## [Data to process]

(* ===== verification/PsInterpreter.v ===== *)
(** * Calculator functions: the interpreter

    [PSStackBasedInterpreter] of pdf.worker.mjs runs the programs that the
    compiler gives up, on a typed array of a hundred doubles; and
    [buildPostScriptJsFunction], which chooses between the two. *)
From Stdlib Require Import SpecFloat.
From S2P Require Import Prelude Number64 PsParser PsTree PsCompiler.
Local Open Scope js_scope.

Record Interp := mkInterp { istack : list float; isp : Z }.

(** A number without its fraction, when it is finite. *)
Definition whole (x : float) : option Z :=
  match x with
  | S754_zero _ => Some 0
  | S754_finite s m e => Some (trunc_Z s m e)
  | _ => None
  end.
Definition is_plus_infinity (x : float) : bool := match x with S754_infinity false => true | _ => false end.

Section Interpreter.
Context `{MathLib}.

(** [#push]: a full stack stays as it is. *)
Definition ipush (v : float) : M Interp unit :=
  modify (fun m => if isp m <? len (istack m) then mkInterp (arr_set (istack m) (isp m) v) (isp m + 1) else m).
(** [stack[--this.#sp]] *)
Definition ipop : M Interp float := fun m => (Ok (slot (istack m) (isp m - 1)), mkInterp (istack m) (isp m - 1)).
Definition top : M Interp float := gets (fun m => slot (istack m) (isp m - 1)).
(** [stack[this.#sp - 1] = v] *)
Definition set_top (v : float) : M Interp unit := modify (fun m => mkInterp (arr_set (istack m) (isp m - 1) v) (isp m)).

Definition unary (f : float -> float) : M Interp unit := v <- top;; set_top (f v).
Definition binary (f : float -> float -> float) : M Interp unit := b <- ipop;; a <- top;; set_top (f a b).

Fixpoint copy_loop (count : nat) (base k : Z) : M Interp unit :=
  match count with
  | O => mret tt
  | S count => v <- gets (fun m => slot (istack m) (base + k));; ipush v ;;; copy_loop count base (k + 1)
  end.

(** The loop of [roll]; [shift] is [None] when [mod] is [NaN]. *)
Fixpoint roll_loop (count : nat) (sub : list float) (base n : Z) (shift : option Z) (k : Z) : M Interp unit :=
  match count with
  | O => mret tt
  | S count =>
      let v := match shift with Some s => slot sub (Z.rem (k - s + n) n) | None => S754_nan end in
      modify (fun m => mkInterp (arr_set (istack m) (base + k) v) (isp m)) ;;;
      roll_loop count sub base n shift (k + 1)
  end.

(** [#execOp]; counting up to an infinite number never ends. *)
Definition execOp (op : TOKEN.t) : M Interp unit :=
  match op with
  | TOKEN.true => ipush fone
  | TOKEN.false => ipush fzero
  | TOKEN.abs => unary (exec_unary OP.ABS)
  | TOKEN.neg => unary (exec_unary OP.NEG)
  | TOKEN.ceiling => unary (exec_unary OP.CEIL)
  | TOKEN.floor => unary (exec_unary OP.FLOOR)
  | TOKEN.round => unary (exec_unary OP.ROUND)
  | TOKEN.truncate => unary (exec_unary OP.TRUNC)
  | TOKEN.sqrt => unary (exec_unary OP.SQRT)
  | TOKEN.sin => unary (exec_unary OP.SIN)
  | TOKEN.cos => unary (exec_unary OP.COS)
  | TOKEN.ln => unary (exec_unary OP.LN)
  | TOKEN.log => unary (exec_unary OP.LOG10)
  | TOKEN.cvi => unary (exec_unary OP.CVI)
  | TOKEN.cvr => mret tt
  | TOKEN.not => unary (fun v => if feq v fzero || feq v fone then fsub fone v else of_Z (js_not (js_or (float_int v) 0)))
  | TOKEN.add => binary (exec_binary OP.ADD)
  | TOKEN.sub => binary (exec_binary OP.SUB)
  | TOKEN.mul => binary (exec_binary OP.MUL)
  | TOKEN.div => binary (exec_binary OP.DIV)
  | TOKEN.idiv => binary (exec_binary OP.IDIV)
  | TOKEN.mod_ => binary (exec_binary OP.MOD)
  | TOKEN.exp => binary (exec_binary OP.POW)
  | TOKEN.atan => binary (exec_binary OP.ATAN)
  | TOKEN.eq => binary (exec_binary OP.EQ)
  | TOKEN.ne => binary (exec_binary OP.NE)
  | TOKEN.gt => binary (exec_binary OP.GT)
  | TOKEN.ge => binary (exec_binary OP.GE)
  | TOKEN.lt => binary (exec_binary OP.LT)
  | TOKEN.le => binary (exec_binary OP.LE)
  | TOKEN.and => binary (exec_binary OP.AND)
  | TOKEN.or => binary (exec_binary OP.OR)
  | TOKEN.xor => binary (exec_binary OP.XOR)
  | TOKEN.bitshift =>
      binary (fun v amt => let amt := float_int amt in
        of_Z (if 0 <? amt then float_int v .<< amt else float_int v .>> (- amt)))
  | TOKEN.min => binary (exec_binary OP.MIN)
  | TOKEN.max => binary (exec_binary OP.MAX)
  | TOKEN.dup => v <- top;; ipush v
  | TOKEN.exch => a <- ipop;; b <- ipop;; ipush a ;;; ipush b
  | TOKEN.pop => ipop ;;; mret tt
  | TOKEN.copy =>
      n <- ipop;;
      if is_plus_infinity n then out_of_fuel
      else
        match whole n with
        | Some n => s <- gets isp;; copy_loop (Z.to_nat n) (s - n) 0
        | None => mret tt
        end
  | TOKEN.index =>
      i <- ipop;;
      v <- gets (fun m => match whole i with Some i => slot (istack m) (isp m - 1 - i) | None => S754_nan end);;
      ipush v
  | TOKEN.roll =>
      j <- ipop;;
      n <- ipop;;
      let j_is_0 := match whole j with Some j => j =? 0 | None => false end in
      if is_plus_infinity n then if j_is_0 then mret tt else out_of_fuel
      else
        match whole n with
        | Some n =>
            if (1 <? n) && negb j_is_0 then
              let shift := j ← whole j; Some (Z.rem (Z.rem j n + n) n) in
              if match shift with Some s => s =? 0 | None => false end then mret tt
              else
                m <- get;;
                let base := isp m - n in
                let sub := subarray (istack m) base (isp m) in
                roll_loop (Z.to_nat n) sub base n shift 0
            else mret tt
        | None => mret tt
        end
  | _ => mret tt
  end.

(** [#execBlock] *)
Fixpoint execBlock (block : PsBlock) : M Interp unit :=
  match block with
  | Done => mret tt
  | Then instr rest =>
      match instr with
      | PsNumber value => ipush value
      | PsOperator op => execOp op
      | PsIf then_ => c <- ipop;; if negb (feq c fzero) then execBlock then_ else mret tt
      | PsIfElse then_ otherwise => c <- ipop;; if negb (feq c fzero) then execBlock then_ else execBlock otherwise
      end ;;;
      execBlock rest
  end.

Fixpoint push_all (values : list float) : M Interp unit :=
  match values with
  | [] => mret tt
  | v :: values => ipush v ;;; push_all values
  end.

(** The function that [build] returns, run once: the assignments to [dest].
    [stack0] is what the stack holds from the last run. *)
Definition interpret (program : PsProgram) (domain range : list float)
    (src : list float) (srcOffset destOffset : Z) (stack0 : list float) : res (list (Z * float)) :=
  let nIn := len domain .>> 1 in
  let nOut := len range .>> 1 in
  match (push_all (map (fun i => slot src (srcOffset + Z.of_nat i)) (seq 0 (Z.to_nat nIn))) ;;; execBlock (body program))
      (mkInterp stack0 0) with
  | (Ok _, m) =>
      let base := isp m - nOut in
      Ok (map (fun i =>
        let i := Z.of_nat i in
        let v := if 0 <=? base + i then slot (istack m) (base + i) else fzero in
        (destOffset + i, MathClamp v (slot range (i * 2)) (slot range (i * 2 + 1)))) (seq 0 (Z.to_nat nOut)))
  | (Throw e, _) => Throw e
  | (OutOfFuel, _) => OutOfFuel
  end.

(** The function that [buildPostScriptJsFunction] returns, run once with what
    the three arrays hold. *)
Definition buildPostScriptJsFunction (source : list Z) (domain range : list float) (forceInterpreter : bool)
    (src : list float) (srcOffset destOffset : Z) (stack0 tmp0 istack0 : list float) : res (list (Z * float)) :=
  match parsePostScriptFunction source with
  | Ok program =>
      match (if forceInterpreter then Ok None else compile domain range program) with
      | Ok (Some code) =>
          match execute code src srcOffset destOffset stack0 tmp0 with
          | Ok m => Ok (writes m)
          | Throw e => Throw e
          | OutOfFuel => OutOfFuel
          end
      | Ok None => interpret program domain range src srcOffset destOffset istack0
      | Throw e => Throw e
      | OutOfFuel => OutOfFuel
      end
  | Throw e => Throw e
  | OutOfFuel => OutOfFuel
  end.
End Interpreter.
(** The conditional: the targets of its jumps are filled in when they are
    known; only what the condition filled is filled on both paths. *)
Lemma compiled_ternary c c1 c3 c6 seen1 seen3 seen6 filled f1 f3 f6 dc dt de vc vt ve :
  compiled c c1 seen1 filled f1 dc vc -> compiled (after_if c1) c3 seen3 f1 f3 dt vt -> compiled (after_jump c1 c3) c6 seen6 f1 f6 de ve ->
  compiled c (after_ternary c3 c6) seen6 filled f1 (Z.max dc (Z.max dt de)) (if feq vc fzero then ve else vt).
Proof.
  intros (Hg1 & Hok1 & -> & Hf & Hf1 & Hrun1) (Hg3 & Hok3 & -> & Hf3 & Hf33 & Hrun3) (Hg6 & Hok6 & -> & Hf6 & Hf66 & Hrun6).
  pose proof Hg1 as ([S E1] & Hm1 & Hn1). pose proof Hg3 as ([T E3] & Hm3 & Hn3). pose proof Hg6 as ([E E6] & Hm6 & Hn6).
  pose proof (len_c3 _ _ _ E3) as L3. pose proof (len_c6 _ _ _ _ _ E3 E6) as L6. pose proof (len_after_ternary c3 c6) as L7.
  pose proof (len_nonneg T). pose proof (len_nonneg E). cbn [_tmpMap _nextTmp after_if after_jump] in *.
  assert (Hm16 : _tmpMap c1 ⊆ _tmpMap c6) by (by etransitivity).
  split; [|split; [done|split; [done|split; [done|split]]]].
  { split; [eexists; by rewrite (ir_after_ternary _ _ _ _ _ E3 E6), E1, <- app_assoc|]. split; [by etransitivity|cbn; lia]. }
  { transitivity (dom (_tmpMap c1)); [done|]. by apply subseteq_dom. }
  intros code m Hcov Hip Hs Hd Harr Ht Hsl. cbn in Ht.
  destruct (ternary_covers _ _ _ _ _ E3 E6 _ _ Hg1 Hcov) as (Hc1 & Hc3 & Hc6 & Aif & Atgt & Aj & Aend).
  destruct (Hrun1 code m) as (m1 & Hgo1 & Hip1 & Hp1 & Hsl1); try done; [lia|lia|].
  pose proof (arrays_ok_pushed _ _ _ Hp1 Harr) as Harr1. rewrite <- Hip1 in Aif, Atgt.
  pose proof (step_if _ _ _ _ _ Aif Atgt Hp1) as Es2. set (m2 := mkMachine _ _ _ _ _) in Es2.
  assert (Hgo2 : goes_in code m1 m2) by (eapply (goes_op _ _ _ _ _ OP.IF); [done|exact Es2|cbn [ip m2]; destruct (feq vc fzero); lia]).
  destruct (feq vc fzero).
  - destruct (Hrun6 code m2) as (m3 & Hgo3 & Hip3 & Hp3 & Hsl3); try done; try (cbn [sp m2]; lia).
    + rewrite (ir_after_jump _ _ _ E3). unfold m2. cells.
    + by apply (slots_hold_grows c1).
    + exists m3. split; [by do 2 (eapply goes_trans; [eassumption|])|]. split; [congruence|].
      split; [by apply (pushed_again vc _ m m1 m2)|]. by apply (slots_hold_sub _ _ f6).
  - destruct (Hrun3 code m2) as (m3 & Hgo3 & Hip3 & Hp3 & Hsl3); try done; try (cbn [sp m2]; lia); [unfold m2, after_if; cells|].
    rewrite <- Hip3 in Aj, Aend.
    assert (Es4 : execute_step code src srcOffset destOffset m3 = at_ip (len (ir c6)) m3).
    { unfold execute_step, cell_int at 1. rewrite Aj, of_code_code. unfold cell_target. by rewrite Aend. }
    exists (at_ip (len (ir c6)) m3). split.
    { do 3 (eapply goes_trans; [eassumption|]). eapply (goes_op _ _ _ _ _ OP.JUMP); [done|exact Es4|cbn [ip at_ip]; lia]. }
    split; [done|]. split; [by apply (pushed_again vc _ m m1 m2)|].
    apply (slots_hold_grows c3); [done|by transitivity f3|]. by apply (slots_hold_sub _ _ f3).
Qed.

Lemma depth_pos l n : (n < l)%nat -> 1 <= depth tree l n.
Proof.
  revert n. induction l as [|l IH]; intros n Hn; [lia|]. cbn [depth]. destruct (nodes tree !! n) as [node|] eqn:E; [|done].
  apply Hok in E. destruct node as [i|v|op x t|op x y t|c t e ty]; cbn [node_ok] in E; try done.
  - apply IH. lia.
  - pose proof (IH y ltac:(lia)). destruct op; lia.
  - pose proof (IH c ltac:(lia)). lia.
Qed.

(** Only the node and what it is made of get a slot. *)
Lemma loads_inside_seen l (IH : forall n s f s' f', loads tree l n s f = Some (s', f') -> forall k, k ∈ s' -> k ∈ s \/ (k <= n)%nat) :
  forall n s f s' f', loads_inside tree (loads tree l) n s f = Some (s', f') -> forall k, k ∈ s' -> k ∈ s \/ (k < n)%nat.
Proof.
  intros n s f s' f' Hl k Hk. unfold loads_inside in Hl. destruct (nodes tree !! n) as [node|] eqn:En; [|injection Hl as <- <-; by left].
  pose proof (Hok _ _ En) as Hnode. destruct node as [i|v|op x t|op x y t|i t e ty]; cbn [node_ok] in Hnode; try (injection Hl as <- <-; by left).
  - destruct (IH _ _ _ _ _ Hl k Hk); [by left|right; lia].
  - destruct (decide (op = TOKEN.bitshift)) as [->|Hne]; [destruct (IH _ _ _ _ _ Hl k Hk); [by left|right; lia]|].
    assert (Hl' : ('(s, f) ← loads tree l y s f; loads tree l x s f) = Some (s', f')) by (rewrite <- Hl; by destruct op).
    destruct (loads tree l y s f) as [[s1 f1]|] eqn:L1; [|done]. cbn in Hl'.
    destruct (IH _ _ _ _ _ Hl' k Hk) as [Hk1|]; [|right; lia]. destruct (IH _ _ _ _ _ L1 k Hk1); [by left|right; lia].
  - destruct (loads tree l i s f) as [[s1 f1]|] eqn:L1; [|done]. cbn in Hl. destruct (loads tree l t s1 f1) as [[s3 f3]|] eqn:L3; [|done].
    cbn in Hl. destruct (loads tree l e s3 f1) as [[s6 f6]|] eqn:L6; [|done]. injection Hl as <- <-.
    destruct (IH _ _ _ _ _ L6 k Hk) as [Hk3|]; [|right; lia]. destruct (IH _ _ _ _ _ L3 k Hk3) as [Hk1|]; [|right; lia].
    destruct (IH _ _ _ _ _ L1 k Hk1); [by left|right; lia].
Qed.

Lemma loads_seen l : forall n s f s' f', loads tree l n s f = Some (s', f') -> forall k, k ∈ s' -> k ∈ s \/ (k <= n)%nat.
Proof.
  induction l as [|l IH]; intros n s f s' f' Hl k Hk; [done|]. cbn [loads] in Hl.
  destruct (shared tree !! n).
  - destruct (decide (n ∈ s)); [destruct (decide (n ∈ f)); [injection Hl as <- <-; by left|done]|].
    destruct (loads_inside _ _ _ _ _) as [[s1 f1]|] eqn:L1; [|done]. injection Hl as <- <-. apply elem_of_union in Hk as [Hk|Hk].
    + apply elem_of_singleton in Hk. right. lia.
    + destruct (loads_inside_seen l IH _ _ _ _ _ L1 k Hk); [by left|right; lia].
  - destruct (loads_inside_seen l IH _ _ _ _ _ Hl k Hk); [by left|right; lia].
Qed.

(** The instruction of an operator takes the step that its name says. *)
Lemma unary_step op t o code m : unary_code op t = Some o -> arr_get code (ip m) = Some (Int (OP.code o)) ->
  execute_step code src srcOffset destOffset m = on_top (exec_unary o) (at_ip (ip m + 1) m).
Proof.
  intros Eo E. unfold execute_step, cell_int at 1. rewrite E, of_code_code.
  destruct op; try discriminate Eo; cbn in Eo; try destruct t; try discriminate Eo; by injection Eo as <-.
Qed.

Lemma binary_step op o code m : binary_code op = Some o -> arr_get code (ip m) = Some (Int (OP.code o)) ->
  execute_step code src srcOffset destOffset m = on_two (exec_binary o) (at_ip (ip m + 1) m).
Proof.
  intros Eo E. unfold execute_step, cell_int at 1. rewrite E, of_code_code. destruct op; try discriminate Eo; by injection Eo as <-.
Qed.

Section Impl.
Context (l : nat) (IH : forall n c c' filled seen' filled', compile_node tree l n c = (Ok tt, c') ->
  loads tree l n (dom (_tmpMap c)) filled = Some (seen', filled') -> (n < l)%nat -> compiler_ok c -> filled ⊆ dom (_tmpMap c) ->
  compiled c c' seen' filled filled' (depth tree l n) (val n)).
Context (n : nat) (Hn : (n < S l)%nat) (c c' : Compiler) (filled seen' filled' : gset nat).
Hypothesis (Hloads : loads_inside tree (loads tree l) n (dom (_tmpMap c)) filled = Some (seen', filled'))
  (Hc : compiler_ok c) (Hf : filled ⊆ dom (_tmpMap c))
  (Hcomp : _compileNodeImpl tree (compile_node tree l) n c = (Ok tt, c')).

Lemma impl_leaf op x v node : nodes tree !! n = Some node -> c' = mkCompiler (ir c ++ [Int (OP.code op); x]) (_tmpMap c) (_nextTmp c) ->
  loads_inside tree (loads tree l) n (dom (_tmpMap c)) filled = Some (dom (_tmpMap c), filled) -> depth tree (S l) n = 1 -> val n = v ->
  (forall code m, arr_get code (ip m) = Some (Int (OP.code op)) -> arr_get code (ip m + 1) = Some x ->
    execute_step code src srcOffset destOffset m = push v (at_ip (ip m + 1 + 1) m)) ->
  compiled c c' seen' filled filled' (depth tree (S l) n) (val n).
Proof.
  intros En -> Hl Hd Hv Hstep. rewrite Hloads in Hl. injection Hl as -> ->. rewrite Hd, Hv. apply compiled_push; [done|done|].
  intros code m E0 E1 _ _. by apply Hstep.
Qed.

Lemma impl_unary op x t : nodes tree !! n = Some (PsUnaryNode op x t) -> compiled c c' seen' filled filled' (depth tree (S l) n) (val n).
Proof.
  intros En. pose proof (Hok _ _ En) as Hx. cbn in Hx. rewrite (value_eq _ _ _ Hok _ _ En). cbn [depth value_step]. rewrite En.
  unfold loads_inside in Hloads. unfold _compileNodeImpl in Hcomp. rewrite En in Hloads, Hcomp.
  apply mbind_inv in Hcomp as ([] & c1 & E1 & E2). pose proof (IH _ _ _ _ _ _ E1 Hloads ltac:(lia) Hc Hf) as H1.
  destruct (decide (op = TOKEN.cvr)); [by injection E2 as <-|]. unfold emit_code in E2.
  destruct (unary_code op t) as [o|] eqn:Eo; [|done]. injection E2 as <-. apply (compiled_unary _ _ _ _ _ _ _ o []); [done|apply depth_pos; lia|].
  intros code m Hcells. rewrite Z.add_0_r. apply (unary_step op t); [done|]. specialize (Hcells 0%nat _ eq_refl).
  by rewrite Z.add_0_r in Hcells.
Qed.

## [Exercise aim]
Go through the entries above and copy out every line that includes the word "Import".

## [Response to the exercise]
From Stdlib Require Import SpecFloat.
From S2P Require Import Prelude Number64 PsParser PsTree PsCompiler.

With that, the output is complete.